康太は、同じ試合に出ていたのに助けられなかった奈緒のことを悔やんでいたのだ。3回戦に───それどころか、第4ゲーム『分離戦択』にすら出場していない皇斗に何か言われては、怒りが収まらないのも仕方ないだろう。
「───皇斗、体育館に行くぞ。男同士殴り合いだ」
「受けて立とうではないか。負けて怪我して余を攻めたてる───などということをしないと約束してくれるのであればな」
「俺がそんなことをするようなやつに見えるのか?」
「見える」
「───野郎ッ!」
康太が、皇斗に殴りかかりそうになるも「まだ早いピョン」などと蒼にどうにか止められる。
「蓮也みたいに誰かを───クラスメイトを、仲間を殺したわけじゃないからお前に蓮也みたいな糾弾はしない。だが、死んだ奈緒を弔わないような不遜な態度は気に食わない!」
「別に余は、睦月奈緒の死を馬鹿にしてるわけではない。余は、蓮也を無理に殺さなくてもいいだろうと言ってるんだ。議論がズレているぞ、康太」
皇斗は、声色一つ変えずにそう口にした。
皇斗のその言葉には、嘘はないだろう。だが、その冷淡な冷酷な態度が、康太の矜持を馬鹿にしているかのように捉えられる。
───そして、そのまま2人は勝負の場である体育館へ到着した。
「蓮也を殺さなくてもいいってのも、正直に言えば理解はできてる。だが、納得はできねえ!」
「そうか。天才というものは難儀なものだな。理性と感情のせめぎ合いだ」
康太だって、チーム1も誰も死なずに出てきた場合、必ず蓮也が死亡することには気が付いていた。

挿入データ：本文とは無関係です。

Fixpoint decode (bs : list byte) : option str :=
  match bs with
  | [] => Some []
  | b0 :: r0 =>
      let x0 := u8 b0 in
      if x0 <? 128 then cons x0 <$> decode r0
      else if between 194 223 b0 then
        match r0 with
        | b1 :: r1 =>
            if cont b1
            then cons ((x0 - 192) * 64 + (u8 b1 - 128)) <$> decode r1
            else None
        | _ => None
        end
      else if between 224 239 b0 then
        match r0 with
        | b1 :: b2 :: r2 =>
            if between (second_lo x0) (second_hi x0) b1 && cont b2
            then cons ((x0 - 224) * 4096 + (u8 b1 - 128) * 64 + (u8 b2 - 128))
                   <$> decode r2
            else None
        | _ => None
        end
      else if between 240 244 b0 then
        match r0 with
        | b1 :: b2 :: b3 :: r3 =>
            if between (second_lo x0) (second_hi x0) b1 && cont b2 && cont b3
            then cons ((x0 - 240) * 262144 + (u8 b1 - 128) * 4096
                       + (u8 b2 - 128) * 64 + (u8 b3 - 128))
                   <$> decode r3
            else None
        | _ => None
        end
      else None
  end.

Definition encode_cp (c : Z) : option (list byte) :=
  if c <? 0 then None
  else if c <? 128 then Some [byte_of_Z c]
  else if c <? 2048 then
    Some [byte_of_Z (192 + c / 64); byte_of_Z (128 + c mod 64)]
  else if c <? 65536 then
    if (55296 <=? c) && (c <=? 57343) then None
    else Some [byte_of_Z (224 + c / 4096);
               byte_of_Z (128 + (c / 64) mod 64);
               byte_of_Z (128 + c mod 64)]
  else if c <? 1114112 then
    Some [byte_of_Z (240 + c / 262144);
          byte_of_Z (128 + (c / 4096) mod 64);
          byte_of_Z (128 + (c / 64) mod 64);
          byte_of_Z (128 + c mod 64)]
  else None.

Fixpoint encode (s : str) : option (list byte) :=
  match s with
  | [] => Some []
  | c :: s' =>
      match encode_cp c, encode s' with
      | Some bs, Some bs' => Some (bs ++ bs')
      | _, _ => None
      end
  end.

End Utf8.

(** [bs.decode('utf-8')] *)
Definition decode_utf8 (bs : list byte) : result str :=
  match Utf8.decode bs with
  | Some s => Ok s
  | None => Raise UnicodeDecodeError
  end.

(** [s.encode('utf-8')] *)
Definition encode_utf8 (s : str) : result (list byte) :=
  match Utf8.encode s with
  | Some bs => Ok bs
  | None => Raise UnicodeEncodeError
  end.

(** ** [_get_line_at_position] (lines 66-78) *)

(** [while position > 0 and mm[position - 1:position] != b'\n': position -= 1] *)
Fixpoint scan_back (mm : list byte) (n : nat) (position : Z) : Z :=
  match n with
  | O => position
  | S n' =>
      if bool_decide (position > 0)
         && bool_decide (slice mm (position - 1) position ≠ [NL])
      then scan_back mm n' (position - 1)
      else position
  end.
(** ** Daily metrics *)

(** C4. When the table has rows on the selected date, the daily completion
    percentage is the mean of their [completed] values (their sum over
    their number) times 100, and, the values being 0 or 1, the daily points
    are the number of rows with [completed] 1 times [POINTS_PER_HABIT].
    Two habits on one date, one done and one not: 50 percent and
    1 * POINTS_PER_HABIT points. *)
Theorem daily_metrics :
  (forall (df : DataFrame) (selected_date : Z),
      daily_df df selected_date <> [] ->
      daily_completion_pct df selected_date
      = Some (inject_Z (series_sum (map completed (daily_df df selected_date)))
              / inject_Z (Z.of_nat (List.length (daily_df df selected_date)))
              * 100)%Q
      /\ (Forall (fun r => binary (completed r)) (daily_df df selected_date) ->
          daily_points df selected_date
          = Z.of_nat (List.length
              (filter (fun r => completed r =? 1) (daily_df df selected_date)))
            * POINTS_PER_HABIT))
  /\ (exists q, daily_completion_pct two_habits (day 2025 3 10) = Some q
                /\ (q == 50)%Q)
  /\ daily_points two_habits (day 2025 3 10) = 1 * POINTS_PER_HABIT.
Proof.
  split; [|split].
  - intros df d Hne. unfold daily_completion_pct, daily_points.
    destruct (daily_df df d) as [|r rows] eqn:E; [congruence|].
    cbn [empty negb]. split.
    + unfold series_mean, times100, option_map. cbn [map List.length].
      now rewrite length_map.
    + intros Hb. f_equal.
      rewrite series_sum_binary by (now rewrite Forall_map).
      f_equal. clear. generalize (r :: rows). intros l.
      induction l as [|x l IH]; cbn [map filter]; [reflexivity|].
      destruct (completed x =? 1); cbn [List.length]; now rewrite IH.
  - eexists. split; [reflexivity | vm_compute; reflexivity].
  - reflexivity.
Qed.

Lemma daily_metrics_witness :
  (exists q, daily_completion_pct read_log (day 2025 1 4) = Some q
             /\ (q == 50)%Q)
  /\ daily_points read_log (day 2025 1 4) = 1 * POINTS_PER_HABIT.
Proof.
  destruct (proj1 daily_metrics read_log (day 2025 1 4)) as [Hpct Hpoints].
  - vm_compute. discriminate.
  - split.
    + eexists. split; [exact Hpct | vm_compute; reflexivity].
    + rewrite Hpoints.
      * reflexivity.
      * vm_compute. repeat (apply Forall_cons; [lia|]). apply Forall_nil.
Defined.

だから、これから行われるのは康太が感情的になったがために行われる、ある意味純正な喧嘩であった。
「皇斗、お前は天才だ。その強さは知ってる。勝つのが無謀なことなのも知ってる。だが、俺だって正義はある。プライドはある。だから、手加減なんかしないでくれ」
「そんなこと百も承知だ。手加減したら、お前はまた怒るだろうからな」
───そして、康太と皇斗の喧嘩は幕を開けたのだった。